Chapitre 4 (6) : Life, death and despair

Je suis sur les ordinateurs depuis plusieurs jours, maintenant.

Mon objectif ? Il est assez simple. Kazumi m'a enfin raconté la clé du Projet Renaissance. Même si je ne sais toujours pas pourquoi il a été fondé dans l'urgence, je sais désormais qu'avant Hope's Peak, c'était le premier système de traque et de parquage des génies, que le but soit opposé ou non.

Cela explique pourquoi il y a eu si vite des gens à Hope's Peak. Ce n'était clairement pas un concept nouveau.

Par contre, même si maintenant je sais ce qu'il a à voir avec nous, je n'ai aucune idée du lien avec les Monokuma. Pour l'instant, tout ce que je sais, c'est que la création du groupe a été entraînée par la concrétisation de la thèse de Fusae, l'apparition de nouveaux cas de Désespoir parmi les génies qui ont fait comprendre au gouvernement que ce n'était pas si lointain, cette fameuse fin du monde. Mais pour que Monokuma y glisse autant de références, il faut vraiment qu'il y ait autre chose. Et surtout, qu'est-ce qui rend Kazumi, et par extension Shizuka, si dangereuxes ?

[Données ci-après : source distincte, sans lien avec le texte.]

Lemma add_files_built h post : ∀ pre s Q, built s Q (image_files h pre) → Forall (arg_ok h) (pre ++ post) →
  Z.of_nat (length (pre ++ post)) < 199 → 47 + need (image_files h (pre ++ post)) ≤ 2000 →
  ∃ s' Q', mfor post (add_file h 1) s = Done () s' ∧ built s' Q' (image_files h (pre ++ post)).
Proof.
  induction post as [|a post IH]; intros pre s Q HB Hok Hlen Hneed.
  { rewrite app_nil_r. by exists s, Q. }
  cbn [mfor]. replace (pre ++ a :: post) with ((pre ++ [a]) ++ post) in * by (by rewrite <- app_assoc).
  pose proof (need_prefix h (pre ++ [a]) post Hok) as Hp. pose proof (proj1 (Forall_app _ _ _) Hok) as [Hok1 _].
  pose proof (proj1 (Forall_app _ _ _) Hok1) as [Hok0 [Ha _]%Forall_cons].
  rewrite !length_app in Hlen. cbn [length] in Hlen. pose proof (Forall2_length _ _ _ (bu_data _ _ _ HB)) as HlQ. cbn in HlQ. rewrite length_fmap in HlQ.
  rewrite image_files_snoc in Hp. replace (Z.of_nat (length pre) + 2) with (Z.of_nat (length Q) + 1) in Hp by lia.
  destruct (add_file_built h a s Q (image_files h pre) (dir_bytes (fname <$> pre)) HB) as (s1 & Q1 & E1 & HB1 & _); [done|done|lia| |lia|].
  { rewrite length_dir_bytes by (by eapply args_names). rewrite length_fmap. change (MAXFILE * BSIZE) with 274432. lia. }
  mstep E1. apply (IH (pre ++ [a]) s1 Q1); [|done|rewrite !length_app; cbn [length]; lia|done].
  rewrite image_files_snoc. by replace (Z.of_nat (length pre) + 2) with (Z.of_nat (length Q) + 1) by lia.
Qed.

(** ** Directory entries *)

Lemma concat_chunk {A} n (L : list (list A)) j l : Forall (λ l, length l = n) L → L !! j = Some l → take n (drop (n * j) (concat L)) = l.
Proof.
  intros H. revert j. induction H as [|x L Hx _ IH]; intros j Hj; [done|]. cbn [concat]. destruct j as [|j].
  - rewrite Nat.mul_0_r, drop_0. injection Hj as ->. by rewrite take_app_length'.
  - rewrite drop_app_ge by lia. replace (n * S j - length x)%nat with (n * j)%nat by lia. by apply IH.
Qed.

Lemma dent_of_dirent inum name : 0 ≤ inum < 65536 → Z.of_nat (length name) ≤ DIRSIZ → Forall (λ c, 0 < c < 256) name →
  dent_of (u8 <$> dirent inum name) = (inum, name).
Proof.
  intros Hi Hl Hn. unfold dirent, DIRSIZ in *. change (Z.to_nat 14) with 14%nat. change (hbytes 2) with (to_le 2).
  rewrite xshort_u16, u16_small by done. rewrite take_ge by lia. rewrite !fmap_app, to_le_u8.
  assert (Hu : u8 <$> name = name).
  { clear Hl. induction Hn as [|c name Hc _ IH]; [done|]. cbn. by rewrite IH, u8_small by lia. }
  rewrite Hu, fmap_replicate. unfold dent_of.
  rewrite take_app_length' by (by rewrite length_to_le). rewrite drop_app_length' by (by rewrite length_to_le). rewrite of_le_to_le. f_equal.
  - apply Z.mod_small. done.
  - change (u8 0) with 0. apply cut_pad. eapply Forall_impl; [exact Hn|]. cbn. lia.
Qed.

Lemma holds_fbytes v q f off n : stores v q f → file_ok v demo_sb q → 0 ≤ off →
  off + Z.of_nat n ≤ Z.of_nat (length f.2) → fbytes v q off n = take n (drop (Z.to_nat off) f.2).
Proof.
  intros [H1 H2 H3 H4] Hok Ho Hn. pose proof (fo_size _ _ _ Hok) as Hsz.
  apply list_eq_same_length with n; [rewrite length_take, length_drop; lia|apply length_fbytes|].
  intros i x y Hi. rewrite lookup_fbytes by done. intros [= <-]. rewrite lookup_take_lt, lookup_drop by done. intros Hy.
  rewrite <- fget_byte by (apply (fo_cover _ _ _ Hok); unfold BSIZE; mlia). rewrite H4 by lia.
  replace (Z.to_nat (off + Z.of_nat i)) with (Z.to_nat off + i)%nat by lia. by rewrite Hy.
Qed.

Definition ent_ok (e : Z * list Z) : Prop := 0 ≤ e.1 < 65536 ∧ Z.of_nat (length e.2) ≤ DIRSIZ ∧ Forall (λ c, 0 < c < 256) e.2.

Lemma dir_entries_ok names : Forall (λ nm, Z.of_nat (length nm) ≤ DIRSIZ ∧ Forall (λ c, 0 < c < 256) nm) names →
  Z.of_nat (length names) < 1000 → Forall ent_ok (dir_entries names).
Proof.
  intros Hn Hlen. unfold dir_entries. apply Forall_cons_2; [|apply Forall_cons_2].
  - split; [cbn; lia|]. split; [by vm_compute|]. repeat constructor; lia.
  - split; [cbn; lia|]. split; [by vm_compute|]. repeat constructor; lia.
  - apply Forall_lookup_2. intros i e (nm & Hnm & ->)%list_lookup_imap_Some. pose proof (lookup_lt_Some _ _ _ Hnm).
    split; [cbn [fst]; lia|]. exact (Forall_lookup_1 _ _ _ _ Hn Hnm).
Qed.

Lemma length_dir_entries names : length (dir_entries names) = (2 + length names)%nat.
Proof. unfold dir_entries. cbn [length]. by rewrite length_imap. Qed.

(** An entry of the directory, and one beyond its end. *)
Lemma root_entry v r names j e : stores v r (T_DIR, dir_bytes names) → file_ok v demo_sb r → Forall ent_ok (dir_entries names) →
  length (dir_bytes names) = (16 * (2 + length names))%nat →
  dir_entries names !! j = Some e → dent v r j = e.
Proof.
  intros Hh Hok Hen Hld He. pose proof (lookup_lt_Some _ _ _ He) as Hj. rewrite length_dir_entries in Hj. unfold dent.
  rewrite (holds_fbytes v r _ _ _ Hh Hok) by (cbn [snd]; lia). cbn [snd]. replace (Z.to_nat (16 * Z.of_nat j)) with (16 * j)%nat by lia.
  unfold dir_bytes. destruct (Forall_lookup_1 _ _ _ _ Hen He) as (E1 & E2 & E3).
  rewrite (concat_chunk 16 _ j (dirent e.1 e.2)); [|apply Forall_fmap|by rewrite list_lookup_fmap, He].
  - rewrite (dent_of_dirent _ _ E1 E2 E3). by destruct e.
  - eapply Forall_impl; [exact Hen|]. intros e' (_ & He' & _). exact (length_dirent _ _ He').
Qed.

Lemma root_beyond v r dir j sz : stores v r (T_DIR, dir) → file_ok v demo_sb (set_i_size (λ _, sz) r) →
  Z.of_nat (length dir) ≤ 16 * Z.of_nat j → 16 * Z.of_nat j + 16 ≤ sz → (dent v r j).1 = 0.
Proof.
  intros [_ _ _ H4] Hok Hd Hj. pose proof (fo_size _ _ _ Hok) as Hsz. cbn in Hsz.
  assert (Hz : fbytes v r (16 * Z.of_nat j) 16 = replicate 16 0).
  { apply list_eq_same_length with 16%nat; [apply length_replicate|apply length_fbytes|]. intros i x y Hi.
    rewrite lookup_fbytes, lookup_replicate_2 by done. intros [= <-] [= <-].
    pose proof (fo_cover _ _ _ Hok ((16 * Z.of_nat j + Z.of_nat i) / BSIZE) ltac:(unfold BSIZE; mlia) ltac:(cbn; unfold BSIZE; mlia)) as Ha.
    change (faddr v (set_i_size (λ _, sz) r)) with (faddr v r) in Ha. rewrite <- fget_byte by done. rewrite H4 by lia. cbn [snd].
    by rewrite lookup_ge_None_2 by lia. }
  unfold dent. by rewrite Hz.
Qed.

La réponse se trouve sans doute dans les informations de la troisième tête de file du projet, le fameux Freïr Andersen. C'est pour ça que depuis ces trois derniers jours, j'épluche les fichiers d'Haruko sur la fameuse Tuerie de 2017, celle interrompue en plein milieu. Histoire d'en apprendre un maximum.

Malheureusement, c'est assez peu productif. Pas de liens quelconques qu'Haruko a mis dans son document, en tout cas. Je chercherai ailleurs dans ses documents, mais pour l'instant, tout ce que celui-ci me dit, ce sont des informations sur l'ancien Ultime Virologue.

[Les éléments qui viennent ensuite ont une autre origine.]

(* ===== verification/Virtio.v ===== *)
(** kernel/virtio_disk.c: the driver of the virtio block device, and what it
    relies on the device to do. *)

From S2P Require Import Prelude Cmem KString Kstate Spinlock Sleep Sleeplock Kalloc Printf Bio.
Local Open Scope Z_scope.

(** The control registers of the device. *)
Inductive virtio_mmio : Set :=
| VIRTIO_MMIO_MAGIC_VALUE | VIRTIO_MMIO_VERSION | VIRTIO_MMIO_DEVICE_ID
| VIRTIO_MMIO_VENDOR_ID | VIRTIO_MMIO_DEVICE_FEATURES | VIRTIO_MMIO_DRIVER_FEATURES
| VIRTIO_MMIO_QUEUE_SEL | VIRTIO_MMIO_QUEUE_NUM_MAX | VIRTIO_MMIO_QUEUE_NUM
| VIRTIO_MMIO_QUEUE_READY | VIRTIO_MMIO_QUEUE_NOTIFY | VIRTIO_MMIO_INTERRUPT_STATUS
| VIRTIO_MMIO_INTERRUPT_ACK | VIRTIO_MMIO_STATUS | VIRTIO_MMIO_QUEUE_DESC_LOW
| VIRTIO_MMIO_QUEUE_DESC_HIGH | VIRTIO_MMIO_DRIVER_DESC_LOW | VIRTIO_MMIO_DRIVER_DESC_HIGH
| VIRTIO_MMIO_DEVICE_DESC_LOW | VIRTIO_MMIO_DEVICE_DESC_HIGH.
(** Where they are, from the start of the device. *)
Definition mmio_offset (r : virtio_mmio) : Z :=
  match r with
  | VIRTIO_MMIO_MAGIC_VALUE => 0x000
  | VIRTIO_MMIO_VERSION => 0x004
  | VIRTIO_MMIO_DEVICE_ID => 0x008
  | VIRTIO_MMIO_VENDOR_ID => 0x00c
  | VIRTIO_MMIO_DEVICE_FEATURES => 0x010
  | VIRTIO_MMIO_DRIVER_FEATURES => 0x020
  | VIRTIO_MMIO_QUEUE_SEL => 0x030
  | VIRTIO_MMIO_QUEUE_NUM_MAX => 0x034
  | VIRTIO_MMIO_QUEUE_NUM => 0x038
  | VIRTIO_MMIO_QUEUE_READY => 0x044
  | VIRTIO_MMIO_QUEUE_NOTIFY => 0x050
  | VIRTIO_MMIO_INTERRUPT_STATUS => 0x060
  | VIRTIO_MMIO_INTERRUPT_ACK => 0x064
  | VIRTIO_MMIO_STATUS => 0x070
  | VIRTIO_MMIO_QUEUE_DESC_LOW => 0x080
  | VIRTIO_MMIO_QUEUE_DESC_HIGH => 0x084
  | VIRTIO_MMIO_DRIVER_DESC_LOW => 0x090
  | VIRTIO_MMIO_DRIVER_DESC_HIGH => 0x094
  | VIRTIO_MMIO_DEVICE_DESC_LOW => 0x0a0
  | VIRTIO_MMIO_DEVICE_DESC_HIGH => 0x0a4
  end.
Coercion mmio_offset : virtio_mmio >-> Z.
(** Features of the device. *)
Inductive virtio_feature : Set :=
| VIRTIO_BLK_F_RO | VIRTIO_BLK_F_SCSI | VIRTIO_BLK_F_CONFIG_WCE | VIRTIO_BLK_F_MQ
| VIRTIO_F_ANY_LAYOUT | VIRTIO_RING_F_INDIRECT_DESC | VIRTIO_RING_F_EVENT_IDX.
(** Their positions in the feature register. *)
Definition feature_bit (r : virtio_feature) : Z :=
  match r with
  | VIRTIO_BLK_F_RO => 5
  | VIRTIO_BLK_F_SCSI => 7
  | VIRTIO_BLK_F_CONFIG_WCE => 11
  | VIRTIO_BLK_F_MQ => 12
  | VIRTIO_F_ANY_LAYOUT => 27
  | VIRTIO_RING_F_INDIRECT_DESC => 28
  | VIRTIO_RING_F_EVENT_IDX => 29
  end.
Coercion feature_bit : virtio_feature >-> Z.
Definition VIRTIO_CONFIG_S_ACKNOWLEDGE : Z := 1.
Definition VIRTIO_CONFIG_S_DRIVER : Z := 2.
Definition VIRTIO_CONFIG_S_DRIVER_OK : Z := 4.
Definition VIRTIO_CONFIG_S_FEATURES_OK : Z := 8.
Definition VRING_DESC_F_NEXT : Z := 1.
Definition VRING_DESC_F_WRITE : Z := 2.
Definition VIRTIO_BLK_T_IN : Z := 0.
Definition VIRTIO_BLK_T_OUT : Z := 1.

(** Distinct values for the addresses of [disk.ops[i]], of the data of buffer
    [b] and of [disk.info[i].status]. *)
Definition ops_addr (i : nat) : Z := 3 * Z.of_nat i.
Definition data_addr (b : nat) : Z := 3 * Z.of_nat b + 1.
Definition status_addr (i : nat) : Z := 3 * Z.of_nat i + 2.

Section virtio.
Context {Fl : Fuel} {La : Layout} {Dv : Device}.

Definition R_read (r : Z) : K Z := gets (λ s, u32 (reg s (VIRTIO0 + r))).
Definition R_write (r v : Z) : K unit := mmio_write (VIRTIO0 + r) (u32 v).

Definition clear_feature (f : Z) (x : Z) : Z := Z.land x (Z.lnot (Z.shiftl 1 f)).

Definition negotiate (x : Z) : Z :=
  clear_feature VIRTIO_RING_F_INDIRECT_DESC (clear_feature VIRTIO_RING_F_EVENT_IDX
    (clear_feature VIRTIO_F_ANY_LAYOUT (clear_feature VIRTIO_BLK_F_MQ
      (clear_feature VIRTIO_BLK_F_CONFIG_WCE (clear_feature VIRTIO_BLK_F_SCSI
        (clear_feature VIRTIO_BLK_F_RO x)))))).

(** The three pages of the rings: zeroed, so that the rings the model keeps in
    [kvdisk] are zero too. *)
Definition zero_rings (v : vdisk) : vdisk :=
  set_used_ring (λ _, replicate NUM 0) (set_used_idx_dev (λ _, 0)
    (set_avail_ring (λ _, replicate NUM 0) (set_avail_idx (λ _, 0)
      (set_vd_desc (λ _, replicate NUM (mk_desc 0 0 0 0)) v)))).

Definition ring_page (low high page : Z) : K unit :=
  R_write low page ;; R_write high (Z.shiftr page 32).

Definition virtio_disk_init : K unit :=
  initlock LkVdisk ;;
  a ← R_read VIRTIO_MMIO_MAGIC_VALUE;
  b ← R_read VIRTIO_MMIO_VERSION;
  c ← R_read VIRTIO_MMIO_DEVICE_ID;
  d ← R_read VIRTIO_MMIO_VENDOR_ID;
  if negb (a =? 0x74726976) || negb (b =? 2) || negb (c =? 2) || negb (d =? 0x554d4551)
  then panic "could not find virtio disk" else
  R_write VIRTIO_MMIO_STATUS 0 ;;
  let status := VIRTIO_CONFIG_S_ACKNOWLEDGE in
  R_write VIRTIO_MMIO_STATUS status ;;
  let status := Z.lor status VIRTIO_CONFIG_S_DRIVER in
  R_write VIRTIO_MMIO_STATUS status ;;
  features ← R_read VIRTIO_MMIO_DEVICE_FEATURES;
  R_write VIRTIO_MMIO_DRIVER_FEATURES (negotiate features) ;;
  R_write VIRTIO_MMIO_STATUS (Z.lor status VIRTIO_CONFIG_S_FEATURES_OK) ;;
  status ← R_read VIRTIO_MMIO_STATUS;
  if Z.land status VIRTIO_CONFIG_S_FEATURES_OK =? 0 then panic "virtio disk FEATURES_OK unset" else
  R_write VIRTIO_MMIO_QUEUE_SEL 0 ;;
  ready ← R_read VIRTIO_MMIO_QUEUE_READY;
  if negb (ready =? 0) then panic "virtio disk should not be ready" else
  max ← R_read VIRTIO_MMIO_QUEUE_NUM_MAX;
  if max =? 0 then panic "virtio disk has no queue 0" else
  if max <? Z.of_nat NUM then panic "virtio disk max queue too short" else
  desc ← kalloc;
  avail ← kalloc;
  used ← kalloc;
  if (desc =? 0) || (avail =? 0) || (used =? 0) then panic "virtio disk kalloc" else
  mem_set desc 0 PGSIZE ;;
  mem_set avail 0 PGSIZE ;;
  mem_set used 0 PGSIZE ;;
  modify (set_kvdisk zero_rings) ;;
  R_write VIRTIO_MMIO_QUEUE_NUM (Z.of_nat NUM) ;;
  ring_page VIRTIO_MMIO_QUEUE_DESC_LOW VIRTIO_MMIO_QUEUE_DESC_HIGH desc ;;
  ring_page VIRTIO_MMIO_DRIVER_DESC_LOW VIRTIO_MMIO_DRIVER_DESC_HIGH avail ;;
  ring_page VIRTIO_MMIO_DEVICE_DESC_LOW VIRTIO_MMIO_DEVICE_DESC_HIGH used ;;
  R_write VIRTIO_MMIO_QUEUE_READY 1 ;;
  modify (set_kvdisk (set_vd_free (λ _, replicate NUM 1))) ;;
  R_write VIRTIO_MMIO_STATUS (Z.lor status VIRTIO_CONFIG_S_DRIVER_OK).

(** ** Descriptors *)

Definition is_free (v : vdisk) (i : nat) : bool := negb (v.(vd_free) !!! i =? 0).

(** The first free descriptor. *)
Definition alloc_desc : K (option nat) :=
  r ← mfor_ret (seq 0 NUM) (λ i,
    v ← gets kvdisk;
    if is_free v i then
      modify (set_kvdisk (set_vd_free (λ l, <[i := 0]> l))) ;; mret (Some i)
    else mret None);
  mret r.

Definition set_desc (i : nat) (d : virtq_desc) : K unit :=
  modify (set_kvdisk (set_vd_desc (λ l, <[i := d]> l))).

Definition free_desc (i : nat) : K unit :=
  if (NUM <=? i)%nat then panic "free_desc 1" else
  v ← gets kvdisk;
  if is_free v i then panic "free_desc 2" else
  set_desc i (mk_desc 0 0 0 0) ;;
  modify (set_kvdisk (set_vd_free (λ l, <[i := 1]> l))) ;;
  wakeup ChDiskFree.

(** A chain of more than NUM descriptors would free one twice, which panics. *)
Fixpoint free_chain_loop (k : nat) (i : nat) : K unit :=
  match k with
  | O => out_of_fuel
  | S k =>
      d ← gets (λ s, s.(kvdisk).(vd_desc) !!! i);
      free_desc i ;;
      if negb (Z.land d.(d_flags) VRING_DESC_F_NEXT =? 0) then free_chain_loop k (Z.to_nat d.(d_next))
      else mret ()
  end.
Definition free_chain (i : nat) : K unit := free_chain_loop (S NUM) i.

(** The descriptors, or [None] after giving back those already taken. *)
Fixpoint alloc3_loop (k : nat) (idx : list nat) : K (option (list nat)) :=
  match k with
  | O => mret (Some idx)
  | S k =>
      r ← alloc_desc;
      match r with
      | Some i => alloc3_loop k (idx ++ [i])
      | None => mfor idx free_desc ;; mret None
      end
  end.
Definition alloc3_desc : K (option (list nat)) := alloc3_loop 3 [].

Fixpoint alloc3_wait (k : nat) : K (list nat) :=
  match k with
  | O => out_of_fuel
  | S k =>
      r ← alloc3_desc;
      match r with
      | Some idx => mret idx
      | None => sleep ChDiskFree LkVdisk ;; alloc3_wait k
      end
  end.

(** ** Requests *)

(** Filling in the three descriptors and offering the chain to the device. *)
Definition post_request (b : nat) (write : bool) (sector : Z) (i0 i1 i2 : nat) : K unit :=
  modify (set_kvdisk (set_vd_ops (λ l,
    <[i0 := mk_req (if write then VIRTIO_BLK_T_OUT else VIRTIO_BLK_T_IN) 0 sector]> l))) ;;
  set_desc i0 (mk_desc (ops_addr i0) 16 VRING_DESC_F_NEXT (Z.of_nat i1)) ;;
  set_desc i1 (mk_desc (data_addr b) BSIZE
    (Z.lor (if write then 0 else VRING_DESC_F_WRITE) VRING_DESC_F_NEXT) (Z.of_nat i2)) ;;
  modify (set_kvdisk (set_info_status (λ l, <[i0 := 0xff]> l))) ;;
  set_desc i2 (mk_desc (status_addr i0) 1 VRING_DESC_F_WRITE 0) ;;
  modify (upd_buf b (set_b_disk (λ _, 1))) ;;
  modify (set_kvdisk (set_info_b (λ l, <[i0 := Some b]> l))) ;;
  modify (set_kvdisk (λ v,
    set_avail_ring (λ l, <[Z.to_nat (v.(avail_idx) mod Z.of_nat NUM) := Z.of_nat i0]> l) v)) ;;
  modify (set_kvdisk (set_avail_idx (λ i, u16 (i + 1)))) ;;
  R_write VIRTIO_MMIO_QUEUE_NOTIFY 0.

Fixpoint disk_wait (k : nat) (b : nat) : K unit :=
  match k with
  | O => out_of_fuel
  | S k =>
      q ← gets (get_buf b);
      if q.(b_disk) =? 1 then sleep (ChBuf b) LkVdisk ;; disk_wait k b else mret ()
  end.

Definition virtio_disk_rw (b : nat) (write : bool) : K unit :=
  q ← gets (get_buf b);
  let sector := u32 (q.(b_blockno) * (BSIZE / 512)) in
  acquire LkVdisk ;;
  idx ← alloc3_wait (S fuel);
  let i0 := idx !!! 0%nat in
  post_request b write sector i0 (idx !!! 1%nat) (idx !!! 2%nat) ;;
  disk_wait (S fuel) b ;;
  modify (set_kvdisk (set_info_b (λ l, <[i0 := None]> l))) ;;
  free_chain i0 ;;
  release LkVdisk.

(** The completions in the used ring; the indices are 16 bits wide. *)
Fixpoint intr_loop (k : nat) : K unit :=
  v ← gets kvdisk;
  if v.(vd_used_idx) =? v.(used_idx_dev) then mret () else
  match k with
  | O => out_of_fuel
  | S k =>
      let id := Z.to_nat (v.(used_ring) !!! Z.to_nat (v.(vd_used_idx) mod Z.of_nat NUM)) in
      if negb (v.(info_status) !!! id =? 0) then panic "virtio_disk_intr status" else
      b ← deref (v.(info_b) !!! id);
      modify (upd_buf b (set_b_disk (λ _, 0))) ;;
      wakeup (ChBuf b) ;;
      modify (set_kvdisk (set_vd_used_idx (λ i, u16 (i + 1)))) ;;
      intr_loop k
  end.

Definition virtio_disk_intr : K unit :=
  acquire LkVdisk ;;
  st ← R_read VIRTIO_MMIO_INTERRUPT_STATUS;
  R_write VIRTIO_MMIO_INTERRUPT_ACK (Z.land st 0x3) ;;
  intr_loop (Z.to_nat 65536) ;;
  release LkVdisk.
End virtio.

(** ** The device

    The device is a parameter: what it does to memory, the rings and the disk
    when it has a request to serve.  [VirtioBlkSpec] is what the virtio
    standard promises for a request that is offered as the standard asks. *)
Class VirtioBlk := device_serve : kstate → kstate.

(** A request: the head of its chain, the entry of the used ring for its
    completion, where its status goes, the buffer and block, the direction. *)
Record blk_request : Type := mk_blk_request {
  rq_slot : nat; rq_head : nat; rq_status : nat; rq_buf : nat; rq_block : Z; rq_write : bool }.

Definition has_flag (f : Z) (d : virtq_desc) : bool := negb (Z.land d.(d_flags) f =? 0).

(** The chain of three descriptors at [head] is well formed: a header of 16
    bytes the device reads, a block of data it reads or writes as the header's
    type says, a status byte it writes; the sector is the first of a block. *)
Definition well_formed (v : vdisk) (head : nat) : bool :=
  let d0 := v.(vd_desc) !!! head in
  let d1 := v.(vd_desc) !!! Z.to_nat d0.(d_next) in
  let d2 := v.(vd_desc) !!! Z.to_nat d1.(d_next) in
  let op := v.(vd_ops) !!! Z.to_nat (d0.(d_addr) / 3) in
  (head <? NUM)%nat &&
  (d0.(d_addr) mod 3 =? 0) && (d0.(d_len) =? 16) && has_flag VRING_DESC_F_NEXT d0 && negb (has_flag VRING_DESC_F_WRITE d0) &&
  (d1.(d_addr) mod 3 =? 1) && (d1.(d_len) =? BSIZE) && has_flag VRING_DESC_F_NEXT d1 &&
  (if has_flag VRING_DESC_F_WRITE d1 then op.(r_type) =? VIRTIO_BLK_T_IN else op.(r_type) =? VIRTIO_BLK_T_OUT) &&
  (d2.(d_addr) mod 3 =? 2) && (d2.(d_len) =? 1) && negb (has_flag VRING_DESC_F_NEXT d2) && has_flag VRING_DESC_F_WRITE d2 &&
  (op.(r_sector) mod 2 =? 0).

(** The request that has been offered: its chain is the only one in the
    available ring not served yet, and queue 0 has been notified of it. *)
Definition offered (s : kstate) : option blk_request :=
  let v := s.(kvdisk) in
  let slot := Z.to_nat (v.(used_idx_dev) mod Z.of_nat NUM) in
  let head := Z.to_nat (v.(avail_ring) !!! slot) in
  let d0 := v.(vd_desc) !!! head in
  let d1 := v.(vd_desc) !!! Z.to_nat d0.(d_next) in
  let d2 := v.(vd_desc) !!! Z.to_nat d1.(d_next) in
  let op := v.(vd_ops) !!! Z.to_nat (d0.(d_addr) / 3) in
  if bool_decide (last s.(mmio) = Some (VIRTIO0 + VIRTIO_MMIO_QUEUE_NOTIFY, 0)) &&
     (v.(avail_idx) =? u16 (v.(used_idx_dev) + 1)) && well_formed v head
  then Some (mk_blk_request slot head (Z.to_nat (d2.(d_addr) / 3)) (Z.to_nat (d1.(d_addr) / 3))
         (op.(r_sector) / 2) (op.(r_type) =? VIRTIO_BLK_T_OUT))
  else None.

(** The block is transferred, the status is zero and the head of the chain is
    on the used ring. *)
Definition answered (r : blk_request) (s : kstate) : kstate :=
  let data := (get_buf r.(rq_buf) s).(b_data) in
  set_kvdisk (λ v,
    set_used_idx_dev (λ i, u16 (i + 1)) (set_used_ring (λ l, <[r.(rq_slot) := Z.of_nat r.(rq_head)]> l)
      (set_info_status (λ l, <[r.(rq_status) := 0]> l) v)))
    (if r.(rq_write) then
       set_disk_writes (λ w, w ++ [(r.(rq_block), data)]) (set_disk <[r.(rq_block) := data]> s)
     else upd_buf r.(rq_buf) (set_b_data (λ _, disk_block s r.(rq_block))) s).

Class VirtioBlkSpec {Vb : VirtioBlk} : Prop :=
  serve_offered : ∀ s r, offered s = Some r → device_serve s = answered r s.

(** A device that answers such requests and no other. *)
Definition strict_blk : VirtioBlk := λ s, match offered s with Some r => answered r s | None => s end.
Lemma strict_blk_spec : @VirtioBlkSpec strict_blk.
Proof. intros s r E. unfold device_serve, strict_blk. by rewrite E. Qed.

Je relis, encore et encore, la fraction de document affiché devant mes yeux. Comme si une nouvelle info allait se révéler d'entre les lignes.

Freïr Andersen, écrit Haruko, est une personne très faible physiquement. Quand je l'ai rencontré, il était en fauteuil, dans l'impossibilité totale de s'en sortir. Cela faisait de lui une cible facile, mais en vérité, peu de gens osaient vraiment l'approcher.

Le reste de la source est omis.